*** RECORDS FOR THE TASK ***
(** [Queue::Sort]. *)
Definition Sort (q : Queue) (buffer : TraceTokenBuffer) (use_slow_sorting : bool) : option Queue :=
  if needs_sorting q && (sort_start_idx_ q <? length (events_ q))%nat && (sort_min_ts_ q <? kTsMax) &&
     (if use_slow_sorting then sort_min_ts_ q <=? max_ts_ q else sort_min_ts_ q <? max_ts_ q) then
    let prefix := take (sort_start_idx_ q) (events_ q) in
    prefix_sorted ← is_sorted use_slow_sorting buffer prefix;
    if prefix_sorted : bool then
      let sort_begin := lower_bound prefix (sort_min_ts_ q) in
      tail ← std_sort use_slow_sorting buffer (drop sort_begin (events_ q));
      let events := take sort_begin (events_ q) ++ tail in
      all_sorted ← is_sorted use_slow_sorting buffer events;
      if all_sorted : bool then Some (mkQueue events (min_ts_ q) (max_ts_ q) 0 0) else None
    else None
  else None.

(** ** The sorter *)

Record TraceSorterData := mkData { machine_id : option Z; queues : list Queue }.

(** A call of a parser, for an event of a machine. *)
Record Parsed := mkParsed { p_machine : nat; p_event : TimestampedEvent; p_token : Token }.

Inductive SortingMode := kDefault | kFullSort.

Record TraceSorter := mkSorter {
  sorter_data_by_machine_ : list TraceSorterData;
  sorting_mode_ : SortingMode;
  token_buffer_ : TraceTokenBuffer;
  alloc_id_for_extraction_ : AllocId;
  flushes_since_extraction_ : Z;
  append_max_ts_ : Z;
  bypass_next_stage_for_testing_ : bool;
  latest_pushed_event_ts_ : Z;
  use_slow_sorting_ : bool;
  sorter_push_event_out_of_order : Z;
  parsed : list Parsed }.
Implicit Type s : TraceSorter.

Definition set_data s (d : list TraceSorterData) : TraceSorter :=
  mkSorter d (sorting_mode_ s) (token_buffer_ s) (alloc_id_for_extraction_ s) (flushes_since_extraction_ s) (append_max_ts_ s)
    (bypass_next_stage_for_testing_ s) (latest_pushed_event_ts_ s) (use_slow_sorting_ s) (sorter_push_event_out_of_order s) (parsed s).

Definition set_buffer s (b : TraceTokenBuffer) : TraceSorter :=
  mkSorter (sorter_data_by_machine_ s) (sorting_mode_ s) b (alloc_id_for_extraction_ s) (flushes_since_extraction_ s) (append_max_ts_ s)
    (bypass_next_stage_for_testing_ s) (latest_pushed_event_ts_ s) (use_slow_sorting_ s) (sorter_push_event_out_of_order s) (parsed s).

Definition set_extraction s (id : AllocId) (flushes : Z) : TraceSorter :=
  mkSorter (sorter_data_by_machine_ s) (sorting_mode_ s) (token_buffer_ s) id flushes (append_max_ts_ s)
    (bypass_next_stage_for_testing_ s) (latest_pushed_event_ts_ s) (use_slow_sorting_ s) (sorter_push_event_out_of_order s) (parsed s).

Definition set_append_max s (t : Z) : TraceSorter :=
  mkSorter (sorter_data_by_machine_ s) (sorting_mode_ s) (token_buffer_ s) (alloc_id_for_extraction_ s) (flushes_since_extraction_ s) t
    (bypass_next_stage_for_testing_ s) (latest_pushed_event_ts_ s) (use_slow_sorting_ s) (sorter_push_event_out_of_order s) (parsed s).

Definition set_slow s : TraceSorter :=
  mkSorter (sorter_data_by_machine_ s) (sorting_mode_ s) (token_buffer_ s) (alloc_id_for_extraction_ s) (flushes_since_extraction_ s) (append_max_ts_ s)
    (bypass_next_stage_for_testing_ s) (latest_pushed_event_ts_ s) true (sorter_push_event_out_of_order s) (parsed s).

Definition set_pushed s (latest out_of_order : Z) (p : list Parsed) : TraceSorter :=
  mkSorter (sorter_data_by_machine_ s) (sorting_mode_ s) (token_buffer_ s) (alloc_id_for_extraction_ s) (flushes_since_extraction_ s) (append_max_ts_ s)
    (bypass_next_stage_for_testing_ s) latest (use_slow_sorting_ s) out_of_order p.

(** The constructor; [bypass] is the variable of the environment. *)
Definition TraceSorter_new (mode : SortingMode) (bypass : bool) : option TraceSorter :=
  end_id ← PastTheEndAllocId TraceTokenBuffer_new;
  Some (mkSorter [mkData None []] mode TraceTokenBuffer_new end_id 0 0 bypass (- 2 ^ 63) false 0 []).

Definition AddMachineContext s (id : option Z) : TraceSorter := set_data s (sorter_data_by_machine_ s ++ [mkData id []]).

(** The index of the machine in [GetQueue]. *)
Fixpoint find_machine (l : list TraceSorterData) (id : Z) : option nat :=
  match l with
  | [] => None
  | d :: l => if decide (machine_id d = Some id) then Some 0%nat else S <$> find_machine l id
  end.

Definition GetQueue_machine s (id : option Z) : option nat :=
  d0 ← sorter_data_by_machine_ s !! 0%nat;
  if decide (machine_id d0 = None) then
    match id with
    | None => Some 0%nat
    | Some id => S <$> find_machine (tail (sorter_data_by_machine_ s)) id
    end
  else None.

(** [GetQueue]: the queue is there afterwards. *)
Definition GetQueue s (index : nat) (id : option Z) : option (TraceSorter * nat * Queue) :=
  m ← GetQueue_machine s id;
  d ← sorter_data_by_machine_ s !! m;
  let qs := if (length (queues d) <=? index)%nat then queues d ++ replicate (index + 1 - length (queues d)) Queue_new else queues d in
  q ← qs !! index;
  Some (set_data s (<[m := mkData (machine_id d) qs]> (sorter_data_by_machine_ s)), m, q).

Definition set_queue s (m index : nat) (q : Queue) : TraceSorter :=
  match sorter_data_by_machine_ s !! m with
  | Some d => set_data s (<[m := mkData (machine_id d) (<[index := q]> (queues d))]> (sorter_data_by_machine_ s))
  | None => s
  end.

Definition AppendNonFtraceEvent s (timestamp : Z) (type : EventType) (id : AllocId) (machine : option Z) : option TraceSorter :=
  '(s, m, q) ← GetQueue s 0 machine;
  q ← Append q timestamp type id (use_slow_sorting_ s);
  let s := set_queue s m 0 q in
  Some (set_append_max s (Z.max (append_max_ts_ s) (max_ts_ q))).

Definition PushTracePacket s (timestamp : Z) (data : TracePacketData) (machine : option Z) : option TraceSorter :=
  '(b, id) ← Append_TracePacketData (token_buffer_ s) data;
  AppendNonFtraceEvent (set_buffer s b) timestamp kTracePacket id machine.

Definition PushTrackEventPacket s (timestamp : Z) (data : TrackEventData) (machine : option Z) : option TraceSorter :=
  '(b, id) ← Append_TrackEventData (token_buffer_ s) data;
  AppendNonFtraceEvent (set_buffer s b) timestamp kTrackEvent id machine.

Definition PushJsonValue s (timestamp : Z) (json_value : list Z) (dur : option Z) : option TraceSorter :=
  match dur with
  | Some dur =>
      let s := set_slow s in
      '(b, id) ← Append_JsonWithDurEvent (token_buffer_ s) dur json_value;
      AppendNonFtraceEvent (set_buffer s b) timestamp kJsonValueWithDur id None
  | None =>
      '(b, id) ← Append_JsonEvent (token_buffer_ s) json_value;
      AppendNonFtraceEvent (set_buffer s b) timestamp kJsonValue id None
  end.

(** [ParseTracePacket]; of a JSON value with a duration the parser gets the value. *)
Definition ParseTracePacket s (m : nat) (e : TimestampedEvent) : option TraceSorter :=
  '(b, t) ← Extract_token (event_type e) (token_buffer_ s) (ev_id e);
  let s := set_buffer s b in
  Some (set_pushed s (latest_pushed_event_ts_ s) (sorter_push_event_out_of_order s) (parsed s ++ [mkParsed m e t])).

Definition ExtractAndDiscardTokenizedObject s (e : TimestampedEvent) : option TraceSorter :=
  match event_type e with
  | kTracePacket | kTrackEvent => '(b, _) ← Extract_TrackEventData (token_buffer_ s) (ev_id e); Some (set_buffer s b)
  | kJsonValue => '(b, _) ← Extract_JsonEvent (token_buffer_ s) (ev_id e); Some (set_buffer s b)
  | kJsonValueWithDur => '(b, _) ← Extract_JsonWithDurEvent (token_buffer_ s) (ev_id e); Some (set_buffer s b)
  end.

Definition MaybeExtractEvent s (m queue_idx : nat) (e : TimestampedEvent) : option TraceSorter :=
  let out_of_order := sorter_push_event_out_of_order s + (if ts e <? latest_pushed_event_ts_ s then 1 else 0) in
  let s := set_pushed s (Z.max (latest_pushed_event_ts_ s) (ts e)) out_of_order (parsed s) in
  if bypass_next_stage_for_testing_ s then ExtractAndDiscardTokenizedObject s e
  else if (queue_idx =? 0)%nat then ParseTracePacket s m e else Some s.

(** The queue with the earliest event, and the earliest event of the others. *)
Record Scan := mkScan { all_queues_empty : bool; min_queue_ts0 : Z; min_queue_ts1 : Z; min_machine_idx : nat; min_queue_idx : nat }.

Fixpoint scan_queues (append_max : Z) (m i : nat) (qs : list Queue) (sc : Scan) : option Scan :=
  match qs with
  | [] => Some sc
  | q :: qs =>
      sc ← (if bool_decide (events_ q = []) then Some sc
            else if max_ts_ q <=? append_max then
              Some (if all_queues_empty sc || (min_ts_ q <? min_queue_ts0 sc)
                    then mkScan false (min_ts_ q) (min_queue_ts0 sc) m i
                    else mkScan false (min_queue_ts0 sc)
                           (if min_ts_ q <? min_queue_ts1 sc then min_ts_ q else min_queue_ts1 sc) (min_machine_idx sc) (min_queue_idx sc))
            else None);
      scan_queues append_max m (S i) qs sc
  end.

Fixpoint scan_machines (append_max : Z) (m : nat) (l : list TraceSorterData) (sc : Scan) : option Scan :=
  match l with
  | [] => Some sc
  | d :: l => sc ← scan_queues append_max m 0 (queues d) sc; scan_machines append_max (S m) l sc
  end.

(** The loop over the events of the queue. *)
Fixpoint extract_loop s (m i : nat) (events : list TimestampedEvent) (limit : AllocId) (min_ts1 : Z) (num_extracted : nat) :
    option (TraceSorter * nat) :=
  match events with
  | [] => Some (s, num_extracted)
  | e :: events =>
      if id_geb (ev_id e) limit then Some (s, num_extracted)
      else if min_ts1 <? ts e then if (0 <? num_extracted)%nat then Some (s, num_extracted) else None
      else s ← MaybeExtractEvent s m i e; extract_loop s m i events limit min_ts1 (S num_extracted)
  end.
*** End of RECORDS FOR THE TASK ***
REQUIRED ACTION:
Write out the records above exactly, from the opening line to the line with "Record TraceSorter := mkSorter", including both, with nothing added.

TASK RESPONSE:
(** [Queue::Sort]. *)
Definition Sort (q : Queue) (buffer : TraceTokenBuffer) (use_slow_sorting : bool) : option Queue :=
  if needs_sorting q && (sort_start_idx_ q <? length (events_ q))%nat && (sort_min_ts_ q <? kTsMax) &&
     (if use_slow_sorting then sort_min_ts_ q <=? max_ts_ q else sort_min_ts_ q <? max_ts_ q) then
    let prefix := take (sort_start_idx_ q) (events_ q) in
    prefix_sorted ← is_sorted use_slow_sorting buffer prefix;
    if prefix_sorted : bool then
      let sort_begin := lower_bound prefix (sort_min_ts_ q) in
      tail ← std_sort use_slow_sorting buffer (drop sort_begin (events_ q));
      let events := take sort_begin (events_ q) ++ tail in
      all_sorted ← is_sorted use_slow_sorting buffer events;
      if all_sorted : bool then Some (mkQueue events (min_ts_ q) (max_ts_ q) 0 0) else None
    else None
  else None.

(** ** The sorter *)

Record TraceSorterData := mkData { machine_id : option Z; queues : list Queue }.

(** A call of a parser, for an event of a machine. *)
Record Parsed := mkParsed { p_machine : nat; p_event : TimestampedEvent; p_token : Token }.

Inductive SortingMode := kDefault | kFullSort.

Record TraceSorter := mkSorter {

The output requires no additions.